Bob Smith

Personal information
- Date of birth: 1901
- Place of birth: Walkden, England
- Height: 5 ft 8+1⁄2 in (1.74 m)
- Position: Left half

Senior career*
- Years: Team / Apps / (Gls)
- 1923–1924: Manchester City / 6 / (0)
- Pontypridd
- 1925–1927: Plymouth Argyle / 31 / (1)
- 1928–1932: Torquay United / 139 / (3)
- Total:  / 176 / (4)

= Bob Smith (footballer) =

English footballer

Robert Smith (born 1901; date of death unknown) was an English professional footballer. Born in Walkden, he is notable for becoming the first Torquay United player to make 100 Football League appearances.

==Career==
Beginning his career with his local non-League team in Walkden, Smith was then signed by Manchester City in 1923. However, the left half made only 6 appearances for City before joining non-League side Pontypridd. Smith soon made his way back into League football again after joining Plymouth Argyle in 1925, making his debut in a 6–2 win over Crystal Palace on 2 September 1925. Smith appeared 31 times for the Pilgrims before eventually finding himself at Plymouth's Devon neighbours Torquay United in 1928.

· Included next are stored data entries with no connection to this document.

(* ===== verification/Consumer.v ===== *)
(** * notification-service (cmd/notification-service/main.go)

    The consumer fetches a message, handles it until it succeeds or is given up,
    and then commits it.  The loops of [main] are a state machine: [PcFetch] is
    the head of the outer loop, [PcHandle] the head of the inner one. *)

From S2P Require Import Prelude Effects GoString GoTime Runtime Kafka Events Postgres Processed.
From S2P Require Import Ticket Handler World.

(** ** Errors *)

Definition wrap (tag : string) (err : goerr) : goerr := ETagged tag err.

(** [errors.As] finds the outermost [taggedErr]. *)
Fixpoint classify (err : goerr) : string :=
  match err with
  | ETagged tag _ => tag
  | EWrap _ inner => classify inner
  | _ => "unknown"
  end.

Definition backoff (attempt : Z) : Z :=
  if attempt <=? 1 then 200 * Millisecond
  else
    let d := Z.shiftl 1 (Z.min (attempt - 1) 6) * Second in
    if 30 * Second <? d then 30 * Second else d.

(** ** Configuration and state *)

Record consumer_config : Type := ConsumerCfg {
  forceFail : bool;
  forceFailEventType : string;
  maxAttempts : Z
}.

Record consumer_state : Type := CState {
  consumer : Consumer;
  dlqProducer : option Producer;
  timeoutStreak : Z;
  lastReopenAt : Z
}.

Definition set_dlq (st : consumer_state) (d : option Producer) : consumer_state :=
  CState (consumer st) d (timeoutStreak st) (lastReopenAt st).
Definition set_streak (st : consumer_state) (n : Z) : consumer_state :=
  CState (consumer st) (dlqProducer st) n (lastReopenAt st).
Definition set_consumer (st : consumer_state) (c : Consumer) : consumer_state :=
  CState c (dlqProducer st) (timeoutStreak st) (lastReopenAt st).
Definition set_reopened (st : consumer_state) (c : Consumer) (t : Z) : consumer_state :=
  CState c (dlqProducer st) (timeoutStreak st) t.

Inductive consumer_pc : Type :=
| PcFetch (st : consumer_state)
| PcHandle (st : consumer_state) (at_ : place) (msg : message) (evType : string) (attempt : Z).

Definition fetchTimeout : Z := 5 * Second.
Definition reopenAfterTimeouts : Z := 12.

Section Consumer.
Context {UT : UnicodeTables} {J : Json} {S : sig}.
Context `{!Sub notify_sig S, !Sub kafka_sig S, !Sub runtime_sig S}.

(** ** Messages *)

Definition extractEventID (value : string) : string := env_EventID (unmarshal_envelope value).1.

Definition wrapDLQ (value : string) (err : goerr) : string :=
  match marshal_dead_value (Error err) value with Ok b => b | Err _ => "" end.

Definition matchForceFail (cfg : consumer_config) (event_type : string) : bool :=
  if forceFail cfg then
    let want := TrimSpace (forceFailEventType cfg) in
    let got := TrimSpace event_type in
    bool_decide (want = "") || EqualFold want got
  else false.

(** What a call of [handleMessage] returns and leaves in its out-parameters. *)
Record handled : Type := Handled {
  h_err : option goerr;
  h_eventType : string;
  h_attempt : Z
}.

Definition handleMessage (cfg : consumer_config) (value : string) (evType : string) (attempt : Z)
    : prog S handled :=
  match unmarshal_envelope value with
  | (_, Some err) => mret (Handled (Some (wrap "unmarshal" err)) evType attempt)
  | (env, None) =>
      let evType := env_EventType env in
      s ← Processed.Store.StartProcessing
            (MkProcessedEvent (env_EventID env) (env_EventType env) (env_Aggregate env)
                              (env_AggregateID env) (env_Payload env));
      match st_err s with
      | Some err => mret (Handled (Some (wrap "db_start" err)) evType attempt)
      | None =>
          let attempt := st_attempts s in
          if negb (shouldProcess s) then mret (Handled None evType attempt)
          else
            Notify (env_EventID env) (env_EventType env) (env_AggregateID env);;
            if matchForceFail cfg (env_EventType env) then
              _ ← Processed.Store.MarkFailed (env_EventID env) "forced failure";
              mret (Handled (Some (wrap "forced" (EMsg "forced failure"))) evType attempt)
            else
              err ← Processed.Store.MarkDone (env_EventID env);
              match err with
              | Some err =>
                  _ ← Processed.Store.MarkFailed (env_EventID env) (Error err);
                  mret (Handled (Some (wrap "db_done" err)) evType attempt)
              | None => mret (Handled None evType attempt)
              end
      end
  end.

(** The deferred calls of [main], last first. *)
Definition shutdown (st : consumer_state) : prog S unit :=
  match dlqProducer st with Some d => _ ← Close d; mret () | None => mret () end;;
  _ ← CloseConsumer (consumer st);
  mret ().

(** ** The inner loop *)

Definition produce_dlq (st : consumer_state) (msg : message) (err : goerr) : prog S consumer_state :=
  match dlqProducer st with
  | Some d =>
      r ← Produce d (m_key msg) (wrapDLQ (m_value msg) err) (5 * Second);
      mret (set_dlq st (Some r.1))
  | None => mret st
  end.

Definition committed : prog S unit :=
  Inc "notify_committed_total" [];;
  now ← Now;
  SetGauge "notify_last_processed_unix" (unix_seconds now).

(** Giving a message up: commit it, a commit error being only logged. *)
Definition commit_dead (st : consumer_state) (at_ : place) (evType : string) : prog S unit :=
  r ← CommitMessages (consumer st) at_;
  (match r with Err _ => mret () | Ok _ => committed end : prog S unit);;
  Inc "notify_processed_total" [evType; "dead"].

Definition handle_turn (cfg : consumer_config) (st : consumer_state) (at_ : place) (msg : message)
    (evType : string) (attempt : Z) : prog S (option consumer_pc) :=
  h ← handleMessage cfg (m_value msg) evType attempt;
  let evType := h_eventType h in
  let attempt := h_attempt h in
  match h_err h with
  | None =>
      Inc "notify_processed_total" [evType; "ok"];;
      r ← CommitMessages (consumer st) at_;
      match r with
      | Err _ =>
          c ← Reopen (consumer st);
          now ← Now;
          mret (Some (PcFetch (set_reopened st c now)))
      | Ok _ => committed;; mret (Some (PcFetch st))
      end
  | Some err =>
      let reason := classify err in
      Inc "notify_errors_total" [evType; reason];;
      if bool_decide (reason = "unmarshal") then
        st ← produce_dlq st msg err;
        commit_dead st at_ evType;;
        mret (Some (PcFetch st))
      else if (0 <? maxAttempts cfg) && (maxAttempts cfg <=? attempt) then
        st ← produce_dlq st msg err;
        _ ← Processed.Store.MarkDead (extractEventID (m_value msg)) (Error err);
        commit_dead st at_ evType;;
        mret (Some (PcFetch st))
      else
        stop ← AfterOrDone (backoff attempt);
        if (stop : bool) then shutdown st;; mret None
        else mret (Some (PcHandle st at_ msg evType attempt))
  end.

(** ** The outer loop *)

Definition fetch_turn (st : consumer_state) : prog S (option consumer_pc) :=
  stop ← CtxDone;
  if (stop : bool) then shutdown st;; mret None
  else
    r ← FetchMessage (consumer st) fetchTimeout;
    match r with
    | Err err =>
        if errors_Is err DeadlineExceeded || errors_Is err Canceled then
          let st := set_streak st (timeoutStreak st + 1) in
          if reopenAfterTimeouts <=? timeoutStreak st then
            now ← Now;
            st ← (if 30 * Second <? Since now (lastReopenAt st) then
                    c ← Reopen (consumer st);
                    now ← Now;
                    mret (set_reopened st c now)
                  else mret st);
            Sleep (200 * Millisecond);;
            mret (Some (PcFetch (set_streak st 0)))
          else mret (Some (PcFetch st))
        else
          stopped ← CtxDone;
          if (stopped : bool) then mret (Some (PcFetch st))
          else
            c ← Reopen (consumer st);
            now ← Now;
            Sleep (500 * Millisecond);;
            mret (Some (PcFetch (set_streak (set_reopened st c now) 0)))
    | Ok (c, at_, msg) =>
        Inc "notify_fetched_total" [];;
        mret (Some (PcHandle (set_streak (set_consumer st c) 0) at_ msg "unknown" 0))
    end.

Definition consumer_turn (cfg : consumer_config) (pc : consumer_pc) : prog S (option consumer_pc) :=
  match pc with
  | PcFetch st => fetch_turn st
  | PcHandle st at_ msg evType attempt => handle_turn cfg st at_ msg evType attempt
  end.
End Consumer.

Smith joined Torquay in time for their second season in the Football League and made his debut in a 4–1 home victory over Newport County on 22 September 1928. Eventually making the left half position his own, Smith missed only two games during the 1929–30 season and was an ever-present throughout United's 1930–31 season. It was during that season that Smith became the first Torquay player to make 100 appearances for the club during the FA Cup Third Round match away to Bury on 10 January 1931.

By the end of the 1931–32 season Smith had made a total of 147 appearances for Torquay, scoring 3 times. After leaving United, Smith never played League football again.